§ **What you need to do**:
Which lines below include "regexp"? Copy them all.

Stored items

○ ○ ○ ○

Lemma scanNumber_length s rest :
  json.scanNumber s = Some rest → String.length rest < String.length s.
Proof.
  unfold json.scanNumber.
  set (s1 := match s with String "-" r => r | _ => s end).
  assert (String.length s1 ≤ String.length s) as Hs1.
  { subst s1. destruct s as [|c s]; [done|].
    destruct c as [[] [] [] [] [] [] [] []]; simpl; lia. }
  intros H.
  assert (∃ r0, String.length r0 < String.length s1
                ∧ String.length rest ≤ String.length r0) as (r0 & ? & ?);
    [|lia].
  destruct s1 as [|c r]; [done|].
  assert (∃ r0, String.length r0 < String.length (String c r)
           ∧ match (match r0 with
                    | String "." r' =>
                        match regexp.digits r' with
                        | (String _ _, r'') => Some r''
                        | _ => None
                        end
                    | _ => Some r0
                    end) with
             | Some r' =>
                 match r' with
                 | String c r'0 =>
                     if Ascii.eqb c "e" || Ascii.eqb c "E" then
                       let r'1 := match r'0 with
                                  | String "+" x => x
                                  | String "-" x => x
                                  | _ => r'0
                                  end in
                       match regexp.digits r'1 with
                       | (String _ _, r'') => Some r''
                       | _ => None
                       end
                     else Some r'
                 | EmptyString => Some r'
                 end
             | None => None
             end = Some rest) as (r0 & Hr0 & H').
  { destruct (Ascii.eqb_spec c "0") as [->|Hc0].
    - exists r. split; [simpl; lia|done].
    - assert (match String c r with
              | String "0" r1 => Some r1
              | String c0 _ =>
                  if strconv.isDigit c0
                  then Some (regexp.digits (String c r)).2 else None
              | EmptyString => None
              end
              = if strconv.isDigit c
                then Some (regexp.digits (String c r)).2 else None) as E.
      { destruct c as [[] [] [] [] [] [] [] []]; try done. }
      rewrite E in H. clear E.
      destruct (strconv.isDigit c) eqn:Ec; [|done].
      exists (regexp.digits (String c r)).2. split; [|done].
      simpl. rewrite Ec. pose proof (digits_length r).
      destruct (regexp.digits r). simpl in *. lia. }
  exists r0. split; [done|]. clear H Hr0 Hs1.
  assert (∃ r1, String.length r1 ≤ String.length r0
           ∧ match r1 with
             | String c r'0 =>
                 if Ascii.eqb c "e" || Ascii.eqb c "E" then
                   let r'1 := match r'0 with
                              | String "+" x => x
                              | String "-" x => x
                              | _ => r'0
                              end in
                   match regexp.digits r'1 with
                   | (String _ _, r'') => Some r''
                   | _ => None
                   end
                 else Some r1
             | EmptyString => Some r1
             end = Some rest) as (r1 & Hr1 & H'').
  { destruct r0 as [|c0 r0']; [by exists EmptyString|].
    destruct (Ascii.eqb_spec c0 ".") as [->|Hdot].
    - destruct (regexp.digits r0') as [[|d ds] r''] eqn:Ed; [done|].
      apply digits_progress in Ed. exists r''. split; [simpl; lia|done].
    - exists (String c0 r0'). split; [done|].
      destruct c0 as [[] [] [] [] [] [] [] []]; try done. }
  destruct r1 as [|c1 r1']; [by injection H'' as <-|].
  destruct (Ascii.eqb c1 "e" || Ascii.eqb c1 "E"); [|by injection H'' as <-].
  cbv zeta in H''.
  destruct (regexp.digits _) as [[|d ds] r''] eqn:Ed; [done|].
  injection H'' as <-. apply digits_progress in Ed.
  assert (String.length
            (match r1' with
             | String "+" x => x
             | String "-" x => x
             | _ => r1'
             end) ≤ String.length r1') as Hsign.
  { destruct r1' as [|c2 x]; [done|].
    destruct c2 as [[] [] [] [] [] [] [] []]; simpl; lia. }
  simpl in Hr1. lia.
Qed.

(** The lengths that the steps of the parser relate. *)
Ltac fuel_lengths :=
  repeat
    match goal with
    | H : json.expect _ _ = Some _ |- _ =>
        pose proof (expect_length _ _ _ H); revert H
    | H : regexp.literal _ _ = Some _ |- _ =>
        let H' := fresh in
        pose proof (literal_length _ _ _ H) as H'; simpl in H'; revert H
    | H : json.scanString ?s _ = Some _ |- _ =>
        pose proof (scanString_length _ _ _ _ _ (Nat.le_refl _) H);
        revert H
    | H : json.scanNumber ?s = Some _ |- _ =>
        pose proof (scanNumber_length _ _ H); revert H
    | _ : context [json.skipSpace ?x] |- _ =>
        lazymatch goal with
        | _ : String.length (json.skipSpace x) ≤ String.length x |- _ => fail
        | _ => pose proof (skipSpace_length x)
        end
    end;
  intros; cbn [String.length] in *.

(** The recursive calls that succeeded: they read forward, and succeed
    again with the fuel at hand. *)
Ltac fuel_calls IHv IHe IHm :=
  repeat
    match goal with
    | H : json.parseValue _ _ _ = Some _ |- _ =>
        apply IHv in H; destruct H as [? ?]
    | H : json.parseElems _ _ _ = Some _ |- _ =>
        apply IHe in H; destruct H as [? ?]
    | H : json.parseMembers _ _ _ = Some _ |- _ =>
        apply IHm in H; destruct H as [? ?]
    end.

Ltac fuel_rerun :=
  repeat
    match goal with
    | H : ?x = _ |- context [?x] => rewrite H
    | H : ∀ fuel' : nat, _ → json.parseValue fuel' ?d ?s = _
      |- context [json.parseValue ?f ?d ?s] => rewrite (H f) by lia
    | H : ∀ fuel' : nat, _ → json.parseElems fuel' ?d ?s = _
      |- context [json.parseElems ?f ?d ?s] => rewrite (H f) by lia
    | H : ∀ fuel' : nat, _ → json.parseMembers fuel' ?d ?s = _
      |- context [json.parseMembers ?f ?d ?s] => rewrite (H f) by lia
    end.

Lemma parse_fuelOK fuel :
  (∀ depth s, fuelOK (λ f, json.parseValue f depth s) s fuel)
  ∧ (∀ depth s, fuelOK (λ f, json.parseElems f depth s) s fuel)
  ∧ (∀ depth s, fuelOK (λ f, json.parseMembers f depth s) s fuel).
Proof.
  induction fuel as [|fuel (IHv & IHe & IHm)]; [by repeat split|].
  unfold fuelOK in *.
  split_and!; intros depth s r rest H; cbn [json.parseValue json.parseElems
    json.parseMembers] in H.
  - destruct s as [|c s']; [done|].
    repeat (match type of H with
            | context [match ?x with _ => _ end] => destruct x eqn:?
            end; try done).
    all: injection H as <- <-.
    all: fuel_calls IHv IHe IHm; fuel_lengths.
    all: split; [lia|].
    all: intros [|f'] Hf'; [lia|].
    all: cbn [json.parseValue]; fuel_rerun; done.
  - repeat (match type of H with
            | context [match ?x with _ => _ end] => destruct x eqn:?
            end; try done).
    all: injection H as <- <-.
    all: fuel_calls IHv IHe IHm; fuel_lengths.
    all: split; [lia|].
    all: intros [|f'] Hf'; [lia|].
    all: cbn [json.parseElems]; fuel_rerun; done.
  - repeat (match type of H with
            | context [match ?x with _ => _ end] => destruct x eqn:?
            end; try done).
    all: injection H as <- <-.
    all: fuel_calls IHv IHe IHm; fuel_lengths.
    all: split; [lia|].
    all: intros [|f'] Hf'; [lia|].
    all: cbn [json.parseMembers]; fuel_rerun; done.
Qed.

(** The fuel that [parse] gives is enough: a value that any fuel reads from
    the whole input is the value that [parse] returns. *)
Lemma parse_fuel_enough data fuel v rest :
  json.parseValue fuel 0 (json.skipSpace data) = Some (v, rest) →
  json.skipSpace rest = EmptyString →
  json.parse data = Some v.
Proof.
  intros H Hrest. unfold json.parse.
  destruct (parse_fuelOK fuel) as (Hv & _ & _).
  destruct (Hv _ _ _ _ H) as [_ Hre].
  rewrite Hre.
  - by rewrite decide_True.
  - pose proof (skipSpace_length data). lia.
Qed.

(** ** The handler *)

Lemma mockHandler_reaches world configDir current r filePath pathParams
    logged data readErr :
  reaches world configDir r filePath pathParams logged data readErr →
  mockHandler world configDir current r
  = (corsHeaders ++ map LogPrintf logged
     ++ match json.Unmarshal data with
        | None => [SetHeader "Content-Type" "application/json";
                   WriteHeader 200;
                   WriteBody data]
        | Some mock => serveMock pathParams r mock
        end,
     pathParams).
Proof.
  intros (Hroot & Hopt & Hfind & Hfile & Hopen). unfold mockHandler.
  destruct (String.eqb_spec (URLPath r) "/"); [done|].
  destruct (String.eqb_spec (ReqMethod r) "OPTIONS"); [done|].
  rewrite Hfind.
  destruct (String.eqb_spec filePath EmptyString); [done|].
  by rewrite Hopen.
Qed.

Lemma existsb_eqb (x : string) (l : list string) :
  existsb (String.eqb x) l = bool_decide (x ∈ l).
Proof.
  induction l as [|y l IH]; cbn [existsb].
  - rewrite bool_decide_eq_false_2; [done|]. by intros ?%elem_of_nil.
  - rewrite IH, eqb_decide.
    destruct (decide (x = y)) as [->|Hne].
    + rewrite (bool_decide_eq_true_2 (y = y)) by done.
      by rewrite (bool_decide_eq_true_2 (y ∈ y :: l))
        by (apply elem_of_cons; by left).
    + rewrite (bool_decide_eq_false_2 (x = y)) by done. cbn [orb].
      apply bool_decide_ext. rewrite elem_of_cons. by split; [right|intros [?|?]].
Qed.

Lemma serveMock_rejected pathParams r mock :
  Method mock ≠ [] → ReqMethod r ∉ Method mock →
  serveMock pathParams r mock
  = respondJSON 405 [("error", "Method Not Allowed");
                     ("allow", str.Join (Method mock) ", ")].
Proof.
  intros Hne Hnot. unfold serveMock.
  rewrite existsb_eqb, bool_decide_eq_false_2 by done.
  by destruct (Method mock).
Qed.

○ ○ ○ ○

§ **Reply to the task**:
                        match regexp.digits r' with
                       match regexp.digits r'1 with
                  then Some (regexp.digits (String c r)).2 else None
                then Some (regexp.digits (String c r)).2 else None) as E.
      exists (regexp.digits (String c r)).2. split; [|done].
      destruct (regexp.digits r). simpl in *. lia. }
                   match regexp.digits r'1 with
    - destruct (regexp.digits r0') as [[|d ds] r''] eqn:Ed; [done|].
  destruct (regexp.digits _) as [[|d ds] r''] eqn:Ed; [done|].
    | H : regexp.literal _ _ = Some _ |- _ =>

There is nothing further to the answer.